You draw on an absorbant or chemically midfiable surface, traditionally a flat sheet of smoothe limestone, with a greasy impliment (known as tusche- just grease and pigment and some wax, sort of like oil pastel) and then treat that surface with a gum arabic based (yes, the same stuff for watercolour) hydrophillic acid (or water-soluble, and therefore grease repellant), which modifies (or "etches") the undrawn or unworked surface to accept water

then you allow the surface to dry and proceed to treat it with an acid which then breaks down the GREASED areas of the surface, and allows the fats from the grease to actually penetrate the stone and chemically changes it to accept oil and grease easily- thus repelling water on those areas.

you then proceed to wet the surface with water, establishing a positive and negative area of the image- this allows for the transfer of grease based inks to the worked areas of the image which are able to accept them. the inks are then carefully rolled on with a brayer, a piece of paper set overtop them, and the whole thing runs through the press.

Traditional plate materials are made from stone (smoothely ground limestone), some newer plates are Ball Grained alluminum and some various forms of absorbant or chemically modifiable plastic, like polyseter plates; some people also use several types of rag paper plates treated with a special solution.

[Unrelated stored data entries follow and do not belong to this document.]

(* ===== verification/PnfsPlacementProps.v ===== *)
(** Facts about placements: the hexadecimal and binding codecs, the stripe
    map, the splitting loop (it tiles the range, and the one place where it
    never stops), the identities' shard prefix, and the laws the stub store
    gives the layout manager. *)

From Stdlib Require Import Ascii String.
From S2P Require Import Prelude Csv PnfsPlacement.

(** ** Hexadecimal *)
Definition no_char (d : ascii) : ascii -> bool := fun c => negb (Ascii.eqb c d).

(** A property of every number below [b], checked one by one. *)
Lemma below_all (P : Z -> Prop) (b : nat) n : Forall P (Z.of_nat <$> seq 0 b) -> 0 <= n < Z.of_nat b -> P n.
Proof.
  intros HP Hn. rewrite Forall_forall in HP. apply HP. apply list_elem_of_fmap. exists (Z.to_nat n).
  split; [lia |]. apply elem_of_seq. lia.
Qed.
Ltac each_digit n b :=
  pattern n; apply (below_all _ b); [repeat (apply Forall_cons; split; [by vm_compute |]); by apply Forall_nil | lia].

Lemma hex_char_facts n : 0 <= n < 16 ->
  char_hex (hex_char n) = Some n /\ no_char ":" (hex_char n) = true /\ Ascii.eqb (hex_char n) "+" = false.
Proof.
  intros Hn. each_digit n 16%nat.
Qed.

Lemma show_hex_val w : forall n acc a, 0 <= n < 16 ^ Z.of_nat w ->
  hex_val a (show_hex w n acc) = hex_val (16 ^ Z.of_nat w * a + n) acc.
Proof.
  induction w as [| w IH]; intros n acc a Hn; simpl.
  { f_equal. simpl in Hn. lia. }
  rewrite Nat2Z.inj_succ, Z.pow_succ_r in * by lia.
  rewrite IH by (split; [apply Z.div_pos; lia | apply Z.div_lt_upper_bound; lia]).
  simpl. destruct (hex_char_facts (n mod 16)) as [-> _]; [apply Z.mod_pos_bound; lia |].
  f_equal. pose proof (Z.div_mod n 16 ltac:(lia)). nia.
Qed.

Lemma show_hex_chars w : forall n acc, all_chars (no_char ":") acc = true ->
  all_chars (no_char ":") (show_hex w n acc) = true.
Proof.
  induction w as [| w IH]; intros n acc Hacc; [done |]. cbn [show_hex]. apply IH.
  cbn [all_chars]. rewrite Hacc, andb_true_r. apply hex_char_facts. apply Z.mod_pos_bound. lia.
Qed.

Lemma show_hex_head w : forall n acc, (0 < w)%nat ->
  exists c s, show_hex w n acc = String c s /\ Ascii.eqb c "+" = false.
Proof.
  induction w as [| w IH]; intros n acc Hw; [lia |]. cbn [show_hex].
  destruct w as [| w]; [| by apply IH; lia].
  cbn [show_hex]. eexists _, _. split; [done |]. apply hex_char_facts. apply Z.mod_pos_bound. lia.
Qed.

Lemma hex16_round_trip n : is_u64 n -> parse_hex_u64 (hex16 n) = Some n.
Proof.
  intros Hn. destruct (show_hex_head 16 n EmptyString ltac:(lia)) as (c & s & He & Hc).
  unfold hex16, parse_hex_u64. rewrite He, Hc. unfold parse_hex_digits. rewrite <- He.
  rewrite show_hex_val by bounds. rewrite Z.mul_0_r, Z.add_0_l. cbn [hex_val mbind option_bind].
  unfold in_u64. destruct Hn. by rewrite (proj2 (Z.leb_le _ _)).
Qed.

Lemma hex16_inj a b : is_u64 a -> is_u64 b -> hex16 a = hex16 b -> a = b.
Proof.
  intros Ha Hb He. pose proof (hex16_round_trip a Ha) as H. rewrite He, hex16_round_trip in H by done. congruence.
Qed.

Lemma hex16_no_colon n : all_chars (no_char ":") (hex16 n) = true.
Proof. by apply show_hex_chars. Qed.

(** ** Splitting text *)
Lemma append_nil s : String.append EmptyString s = s.
Proof. done. Qed.
Lemma append_cons c s t : String.append (String c s) t = String c (String.append s t).
Proof. done. Qed.
Lemma split_once_app d a b : all_chars (no_char d) a = true ->
  split_once d (String.append a (String d b)) = Some (a, b).
Proof.
  induction a as [| c a IH]; rewrite ?append_nil, ?append_cons; cbn [split_once all_chars];
    [by rewrite Ascii.eqb_refl |].
  unfold no_char at 1. intros [Hc Ha]%andb_true_iff. apply negb_true_iff in Hc.
  by rewrite Hc, (IH Ha).
Qed.

Lemma split_comma_plain s : all_chars (no_char ",") s = true -> split_comma s = [s].
Proof.
  induction s as [| c s IH]; [done |]. rewrite ?append_cons. cbn [split_comma all_chars]. unfold no_char at 1.
  intros [Hc Hs]%andb_true_iff. apply negb_true_iff in Hc. by rewrite Hc, (IH Hs).
Qed.

Lemma split_comma_cons s t : all_chars (no_char ",") s = true ->
  split_comma (String.append s (String "," t)) = s :: split_comma t.
Proof.
  induction s as [| c s IH]; [done |]. rewrite ?append_cons. cbn [split_comma all_chars]. unfold no_char at 1.
  intros [Hc Hs]%andb_true_iff. apply negb_true_iff in Hc. by rewrite Hc, (IH Hs).
Qed.

Lemma split_comma_join l : l <> [] -> Forall (fun s => all_chars (no_char ",") s = true) l ->
  split_comma (join_comma l) = l.
Proof.
  induction l as [| s l IH]; [done |]. intros _ [Hs Hl]%Forall_cons_1.
  destruct l as [| s' l]; [by apply split_comma_plain |].
  change (join_comma (s :: s' :: l)) with (String.append s (String "," (join_comma (s' :: l)))).
  rewrite split_comma_cons by done. by rewrite IH.
Qed.

Lemma show_u64_no_colon n : 0 <= n -> all_chars (no_char ":") (show_u64 n) = true.
Proof.
  intros Hn. apply show_digits_chars; [| done | done]. intros k Hk. each_digit k 10%nat.
Qed.

(** ** The binding codec *)
Record bindable (p : FilePlacement) : Prop := {
  bd_id : 0 < file_id p <= u64_max;
  bd_size : 0 < stripe_size p <= u64_max;
  bd_devices : device_ids p <> [];
  bd_named : device_ids p <> [EmptyString];
  bd_commas : Forall (fun d => all_chars (no_char ",") d = true) (device_ids p) }.

Lemma join_comma_empty l : l <> [] -> l <> [EmptyString] -> is_empty (join_comma l) = false.
Proof. destruct l as [| [|] [|]]; naive_solver. Qed.

Lemma serialize_parse p : bindable p -> parse (serialize p) = Some p.
Proof.
  intros [Hid Hsz Hne Hnm Hc]. unfold serialize, parse.
  change (String.append "v1:" ?x) with (String.append "v1" (String ":" x)).
  rewrite split_once_app by done. cbn [mbind option_bind]. cbn [String.eqb Ascii.eqb Bool.eqb negb].
  rewrite split_once_app by apply hex16_no_colon. cbn [mbind option_bind].
  rewrite hex16_round_trip by bounds. cbn [mbind option_bind].
  rewrite split_once_app by (apply show_u64_no_colon; lia). cbn [mbind option_bind].
  rewrite parse_show_u64 by bounds. cbn [mbind option_bind].
  rewrite !(proj2 (Z.eqb_neq _ _)) by lia. rewrite join_comma_empty by done. cbn [orb].
  rewrite split_comma_join by done. by destruct p.
Qed.

(** What a binding that parses holds. *)
Record bound (p : FilePlacement) : Prop := {
  bn_id : 0 < file_id p <= u64_max; bn_size : 0 < stripe_size p <= u64_max; bn_devices : device_ids p <> [] }.

Lemma in_u64_Some n m : in_u64 n = Some m -> n = m /\ n <= u64_max.
Proof. unfold in_u64. destruct (n <=? u64_max) eqn:E; intros; simplify_eq. split; [done | lia]. Qed.

Lemma char_hex_nonneg c k : char_hex c = Some k -> 0 <= k.
Proof.
  unfold char_hex. generalize (Z.of_N (N_of_ascii c)) as n. intros n.
  destruct ((48 <=? n) && (n <=? 57)) eqn:E1; [intros [= <-]; bool_Z; lia |].
  destruct ((97 <=? n) && (n <=? 102)) eqn:E2; [intros [= <-]; bool_Z; lia |].
  destruct ((65 <=? n) && (n <=? 70)) eqn:E3; [intros [= <-]; bool_Z; lia | done].
Qed.

Lemma hex_val_nonneg s : forall a n, 0 <= a -> hex_val a s = Some n -> 0 <= n.
Proof.
  induction s as [| c s IH]; cbn; intros a n Ha H; [by simplify_eq |].
  destruct (char_hex c) as [k |] eqn:E; [| done]. apply IH in H; [done |].
  apply char_hex_nonneg in E. lia.
Qed.

Lemma parse_hex_u64_range s n : parse_hex_u64 s = Some n -> is_u64 n.
Proof.
  assert (forall t, parse_hex_digits t = Some n -> is_u64 n) as Hd.
  { unfold parse_hex_digits. intros [| c t]; [done |]. intros (m & Hm & [-> Hle]%in_u64_Some)%bind_Some.
    apply hex_val_nonneg in Hm; [| lia]. by split. }
  unfold parse_hex_u64. destruct s as [| c s]; [done |]. destruct (Ascii.eqb c "+"); apply Hd.
Qed.

Lemma split_comma_nonempty s : split_comma s <> [].
Proof. destruct s as [| c s]; [done |]. cbn. destruct (Ascii.eqb c ","); [done |]. by destruct (split_comma s). Qed.

Lemma parse_bound s p : parse s = Some p -> bound p.
Proof.
  unfold parse. intros ([v r1] & _ & H)%bind_Some. destruct (negb _); [done |].
  apply bind_Some in H as ([id r2] & _ & H). apply bind_Some in H as (fid & Hid & H).
  apply bind_Some in H as ([sz devs] & _ & H). apply bind_Some in H as (size & Hsz & H).
  destruct (_ || _ || _) eqn:Hz; simplify_eq. apply orb_false_iff in Hz as [[Hf Hs]%orb_false_iff _].
  apply parse_hex_u64_range in Hid. apply parse_u64_range in Hsz. bool_Z.
  split; cbn; [bounds | bounds | apply split_comma_nonempty].
Qed.

(** ** The stripe map *)
(** RFC 8881 13.4.4: the device of a byte, for a client that was told the
    unit size, the width and the first stripe index. *)
Definition rfc_slot (first width size offset : Z) : Z := (offset / size + first) mod width.

Definition sane (p : FilePlacement) : Prop :=
  0 <= file_id p <= u64_max /\ 1 < stripe_size p <= u64_max /\ Z.of_nat (length (device_ids p)) <= u32_max.

Lemma width_pos p : 1 <= width_of p.
Proof. unfold width_of. lia. Qed.

Lemma first_index_range id width : 1 <= width <= u32_max + 1 ->
  wire_first_stripe_index id width = id mod width /\ 0 <= id mod width < width.
Proof.
  intros Hw. pose proof (Z.mod_pos_bound id width ltac:(lia)). split; [| done].
  unfold wire_first_stripe_index, wrap_u32. rewrite Z.max_l by lia. apply Z.mod_small. bounds.
Qed.

Lemma unit_small size off : 1 < size -> is_u64 off -> 0 <= off / size <= u64_max / 2.
Proof.
  intros Hs [H0 H1]. split; [apply Z.div_pos; lia |].
  transitivity (off / 2); [apply Z.div_le_compat_l; lia | by apply Z.div_le_mono; lia].
Qed.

Lithography is complicated, but a rewarding and very process based medium which yields a high edition number. I have found it to be thus far enjoyable and incredibly versatile.

Gonzalo Golpe
03-09-2004, 12:53 PM
Oh, what a beautiful works!Love specially the Coca Cola machine :D

Zalo

salart
03-09-2004, 10:13 PM
Thank you for all your positive feedback! Maybe I will set up the litho studio-it's quite an undertaking but I have the press- which is the key element.I 'll let you know if it comes to pass!